Work instructions → From the top of the records below, return each line exactly, ending with the line that contains "([ConfigObj]): a document".

Segment Open

(* ===== verification/Seeds.v ===== *)
(** * Seed interfaces ([security/rns_config.py], [cli/seed.py],
      [config validate-rns] of [cli/config_cmd.py])

    The operator adds, removes and lists the outbound interfaces of the
    Reticulum configuration file.  The file's syntax is ConfigObj's
    ([ConfigObj]): a document is nested sections, values that are strings or
    lists, and notes (comments and layout).  Interpolation of values is left
    out. *)

From S2P Require Import Prelude Constants Models Queries InviteCodes Message Wire Text Files.

(** ** ConfigObj *)

Inductive cval := CStr (s : string) | CList (l : list string) | CSect (d : list (string * cval)).
Notation section := (dict string cval).

Class ConfigObj := {
  notes : Type;
  no_notes : notes;
  co_parse : string → option (section * notes);
  co_write : section → notes → option string;
  (** [str] of a section *)
  sect_str : section → string;
}.

Definition no_brackets (n : string) : bool :=
  negb (has_char (chr 91) (chars_of n)) && negb (has_char (chr 93) (chars_of n)).
Fixpoint names_ok (v : cval) : bool :=
  match v with
  | CStr _ | CList _ => true
  | CSect d => forallb (λ kv, no_brackets kv.1 && names_ok kv.2) d
  end.
Class ConfigObjLaws (C : ConfigObj) : Prop := {
  co_parse_write : ∀ d n s, names_ok (CSect d) = true → co_write d n = Some s →
    ∃ n', co_parse s = Some (d, n');
}.

Definition _SEED_TYPES : dict string string := [("TCPClientInterface", "tcp"); ("I2PInterface", "i2p")].
Definition _RNS_TYPES : dict string string := map (λ kv, (kv.2, kv.1)) _SEED_TYPES.

Record SeedEntry := {
  se_name : string; se_type : string; se_target_host : string; se_target_port : Z; se_enabled : bool;
}.
Definition to_dict (e : SeedEntry) : dict string val :=
  [("name", VStr (se_name e)); ("type", VStr (se_type e)); ("target_host", VStr (se_target_host e));
   ("target_port", VInt (se_target_port e)); ("enabled", VBool (se_enabled e))].

Definition is_seed_error (e : exn) : bool :=
  bool_decide (exn_cls e ∈ [SeedConfigError; SeedNotFound; DuplicateSeed; InvalidSeed]).

Definition ends_i2p (host : string) : bool := endswith (chars_of host) (chars_of ".i2p").
Definition blank (s : string) : bool := negb (str_true (str_strip s)).

Definition invalid (msg : string) : res unit := Raise (Exn InvalidSeed msg).
Definition validate_seed_entry (e : SeedEntry) : res unit :=
  if negb (str_true (se_name e)) || blank (se_name e) then invalid "Seed name must be non-empty"
  else if negb (no_brackets (se_name e)) then invalid "Seed name cannot contain brackets"
  else if negb (dict_has (se_type e) _RNS_TYPES) then invalid "Unsupported seed type"
  else if negb (str_true (se_target_host e)) || blank (se_target_host e) then invalid "Seed target_host must be non-empty"
  else if bool_decide (se_type e = "tcp") then
    if negb ((1 <=? se_target_port e) && (se_target_port e <=? 65535)) then invalid "TCP seed port out of range"
    else if ends_i2p (se_target_host e) then invalid "I2P address with type=tcp"
    else Ok tt
  else if bool_decide (se_type e = "i2p") then
    if negb (se_target_port e =? 0) then invalid "I2P seeds must not carry a port"
    else if negb (ends_i2p (se_target_host e)) then invalid "I2P target_host must end with .i2p"
    else Ok tt
  else Ok tt.

Section seeds.
Context `{HC : ConfigObj}.
Context (faulty : os_op → path → bool) (umask : Z) (home : path).

(** [str(section.get(key, dflt))] *)
Definition str_of (v : cval) : string :=
  match v with CStr s => s | CList l => str_of_list l | CSect d => sect_str d end.
Definition get_text (key dflt : string) (d : section) : string :=
  match dict_get key d with Some v => str_of v | None => dflt end.

(** [_SEED_TYPES.get(section.get("type", ""))]; a list or a section is no key. *)
Definition hashable (v : option cval) : res (option string) :=
  match v with
  | None => Ok None
  | Some (CStr s) => Ok (Some s)
  | Some _ => Raise (Exn TypeError "unhashable type")
  end.

Definition cval_true (v : cval) : bool :=
  match v with CStr s => str_true s | CList l => list_true l | CSect d => list_true d end.

Definition is_enabled (d : section) : bool :=
  bool_decide (string_of (map str_lower_char (strip (chars_of (get_text "enabled" "yes" d)))) ∈ ["yes"; "true"; "1"; "on"]).

Definition target_port_of (d : section) : Z :=
  match dict_get "target_port" d with
  | Some (CStr s) => default 0 (int_of_str s)
  | _ => 0
  end.

Definition _parse_entry (name : string) (d : section) : res (option SeedEntry) :=
  match hashable (dict_get "type" d) with
  | Raise e => Raise e
  | Ok rns_type =>
      match dict_get (or_empty rns_type) _SEED_TYPES with
      | None => Ok None
      | Some seed_type =>
          let enabled := is_enabled d in
          if bool_decide (seed_type = "tcp") then
            let target_host := str_strip (get_text "target_host" EmptyString d) in
            let target_port := target_port_of d in
            if negb (str_true target_host) || (target_port <=? 0) then Ok None
            else Ok (Some {| se_name := name; se_type := "tcp"; se_target_host := target_host;
                             se_target_port := target_port; se_enabled := enabled |})
          else
            match dict_get "peers" d with
            | None => Ok None
            | Some peers_raw =>
                let first_peer := string_of (strip (cut (chr 44) (chars_of (str_of peers_raw))).1) in
                if negb (cval_true peers_raw) || negb (str_true first_peer) then Ok None
                else Ok (Some {| se_name := name; se_type := "i2p"; se_target_host := first_peer;
                                 se_target_port := 0; se_enabled := enabled |})
            end
      end
  end.

(** ** Reading the file *)

Definition _resolve_config_path (rns_config_dir : option path) : path :=
  match rns_config_dir with None => home ++ [".reticulum"; "config"] | Some d => d ++ ["config"] end.

(** [ConfigObj(path)]: what is not a file reads as an empty one. *)
Definition open_config (p : path) : M FS (section * notes) :=
  let! fs := get in
  if negb (is_file fs p) then ret ([], no_notes)
  else
    let! text := read_bytes faulty p in
    match co_parse text with Some c => ret c | None => raise RuntimeError "Parsing failed" end.

Definition _load_configobj (p : path) : M FS (section * notes) :=
  let! fs := get in
  if negb (exists_ fs p) then ret ([], no_notes)
  else catch (open_config p) (λ _, raise SeedConfigError "Failed to parse").

(** The keys of a section: its values, then its sections. *)
Definition is_sect (v : cval) : bool := match v with CSect _ => true | _ => false end.
Definition section_items (d : section) : section :=
  List.filter (λ kv, negb (is_sect kv.2)) d ++ List.filter (λ kv, is_sect kv.2) d.

Fixpoint entries_of (items : section) : res (list SeedEntry) :=
  match items with
  | [] => Ok []
  | (name, CSect d) :: items =>
      match _parse_entry name d, entries_of items with
      | Raise e, _ => Raise e
      | Ok _, Raise e => Raise e
      | Ok (Some entry), Ok l => Ok (entry :: l)
      | Ok None, Ok l => Ok l
      end
  | _ :: items => entries_of items
  end.

Definition list_seeds (rns_config_dir : option path) : M FS (list SeedEntry) :=
  let! co := _load_configobj (_resolve_config_path rns_config_dir) in
  match dict_get "interfaces" co.1 with
  | None => ret []
  | Some interfaces =>
      if negb (cval_true interfaces) then ret []
      else match interfaces with
           | CSect d => of_res (entries_of (section_items d))
           | _ => raise AttributeError "object has no attribute 'keys'"
           end
  end.

(** What [handle_list_seeds] makes of it (an argument of Server.v). *)
Definition served_seeds (rns_config_dir : option path) (fs : FS) : res (string + list (dict string val)) :=
  match list_seeds rns_config_dir fs with
  | (Ok l, _) => Ok (inr (map to_dict l))
  | (Raise e, _) => if is_seed_error e then Ok (inl (exn_msg e)) else Raise e
  end.

(** ** Changing it *)

Definition _backup_existing (p : path) : M FS unit :=
  let! fs := get in
  if negb (exists_ fs p) then ret tt
  else
    let! content := catch (read_text faulty p)
                      (λ e, if is_os_error e then raise SeedConfigError "Cannot read for backup" else throw e) in
    write_secure faulty umask (with_tail p ".prev") content o600.

Definition _write_config (p : path) (co : section * notes) : M FS unit :=
  _backup_existing p ;;
  let! rendered := of_res (match co_write co.1 co.2 with
                           | Some t => Ok t | None => Raise (Exn RuntimeError "cannot be safely quoted") end) in
  write_secure faulty umask p rendered o600.

Definition seed_section (e : SeedEntry) : section :=
  [("type", CStr (default EmptyString (dict_get (se_type e) _RNS_TYPES)));
   ("enabled", CStr (if se_enabled e then "yes" else "no"))]
  ++ (if bool_decide (se_type e = "tcp")
      then [("target_host", CStr (se_target_host e)); ("target_port", CStr (str_of_int (se_target_port e)))]
      else [("peers", CStr (se_target_host e))]).

Definition apply_add (rns_config_dir : option path) (e : SeedEntry) : M FS unit :=
  of_res (validate_seed_entry e) ;;
  let p := _resolve_config_path rns_config_dir in
  let! co := _load_configobj p in
  match default (CSect []) (dict_get "interfaces" co.1) with
  | CSect d =>
      if dict_has (se_name e) d then raise DuplicateSeed "Seed already exists"
      else _write_config p (dict_set "interfaces" (CSect (dict_set (se_name e) (CSect (seed_section e)) d)) co.1, co.2)
  | CStr s => if is_infix (chars_of (se_name e)) (chars_of s) then raise DuplicateSeed "Seed already exists"
              else raise TypeError "object does not support item assignment"
  | CList l => if bool_decide (se_name e ∈ l) then raise DuplicateSeed "Seed already exists"
               else raise TypeError "list indices must be integers"
  end.

(** Whether [name in interfaces]. *)
Definition named_in (name : string) (v : cval) : bool :=
  match v with
  | CSect d => dict_has name d
  | CStr s => is_infix (chars_of name) (chars_of s)
  | CList l => bool_decide (name ∈ l)
  end.

Definition apply_remove (rns_config_dir : option path) (name : string) : M FS unit :=
  if negb (str_true name) || blank name then raise InvalidSeed "Seed name must be non-empty"
  else
    let p := _resolve_config_path rns_config_dir in
    let! co := _load_configobj p in
    match dict_get "interfaces" co.1 with
    | None => raise SeedNotFound "No seed named"
    | Some interfaces =>
        if negb (cval_true interfaces) || negb (named_in name interfaces) then raise SeedNotFound "No seed named"
        else match interfaces with
             | CSect d =>
                 match dict_get name d with
                 | Some (CSect s) =>
                     match dict_get "type" s with
                     | Some (CStr t) =>
                         if negb (bool_decide (t ∈ map snd _RNS_TYPES)) then raise SeedNotFound "not a seed"
                         else _write_config p (dict_set "interfaces" (CSect (dict_del name d)) co.1, co.2)
                     | _ => raise SeedNotFound "not a seed"
                     end
                 | _ => raise SeedNotFound "exists but is not a seed section"
                 end
             | _ => raise TypeError "indices must be integers"
             end
    end.

Inductive issue := NotASection (name : string) | BadTarget (name : string) | BadSeed (name msg : string).

(** [rns_type not in _RNS_TYPES]: the keys are ["tcp"] and ["i2p"]. *)
Fixpoint issues_of (items : section) : res (list issue) :=
  match items with
  | [] => Ok []
  | (name, CSect d) :: items =>
      match hashable (dict_get "type" d) with
      | Raise e => Raise e
      | Ok rns_type =>
          if negb (match rns_type with Some t => dict_has t _RNS_TYPES | None => false end) then issues_of items
          else
            match _parse_entry name d, issues_of items with
            | Raise e, _ => Raise e
            | Ok _, Raise e => Raise e
            | Ok None, Ok l => Ok (BadTarget name :: l)
            | Ok (Some entry), Ok l =>
                match validate_seed_entry entry with
                | Ok _ => Ok l
                | Raise e => Ok (BadSeed name (exn_msg e) :: l)
                end
            end
      end
  | (name, _) :: items => match issues_of items with Ok l => Ok (NotASection name :: l) | Raise e => Raise e end
  end.

(** The issues, or one line about the file itself. *)
Definition validate_config_file (rns_config_dir : option path) : M FS (string + list issue) :=
  let p := _resolve_config_path rns_config_dir in
  let! fs := get in
  if negb (exists_ fs p) then ret (inl "RNS config not found")
  else
    let! co := catch (mmap Some (open_config p)) (λ _, ret None) in
    match co with
    | None => ret (inl "Parse error")
    | Some co =>
        match dict_get "interfaces" co.1 with
        | None => ret (inr [])
        | Some interfaces =>
            if negb (cval_true interfaces) then ret (inr [])
            else match interfaces with
                 | CSect d => mmap inr (of_res (issues_of (section_items d)))
                 | _ => raise AttributeError "object has no attribute 'keys'"
                 end
        end
    end.
End seeds.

Segment Closed

Answer space →
(* ===== verification/Seeds.v ===== *)
(** * Seed interfaces ([security/rns_config.py], [cli/seed.py],
      [config validate-rns] of [cli/config_cmd.py])

    The operator adds, removes and lists the outbound interfaces of the
    Reticulum configuration file.  The file's syntax is ConfigObj's
    ([ConfigObj]): a document is nested sections, values that are strings or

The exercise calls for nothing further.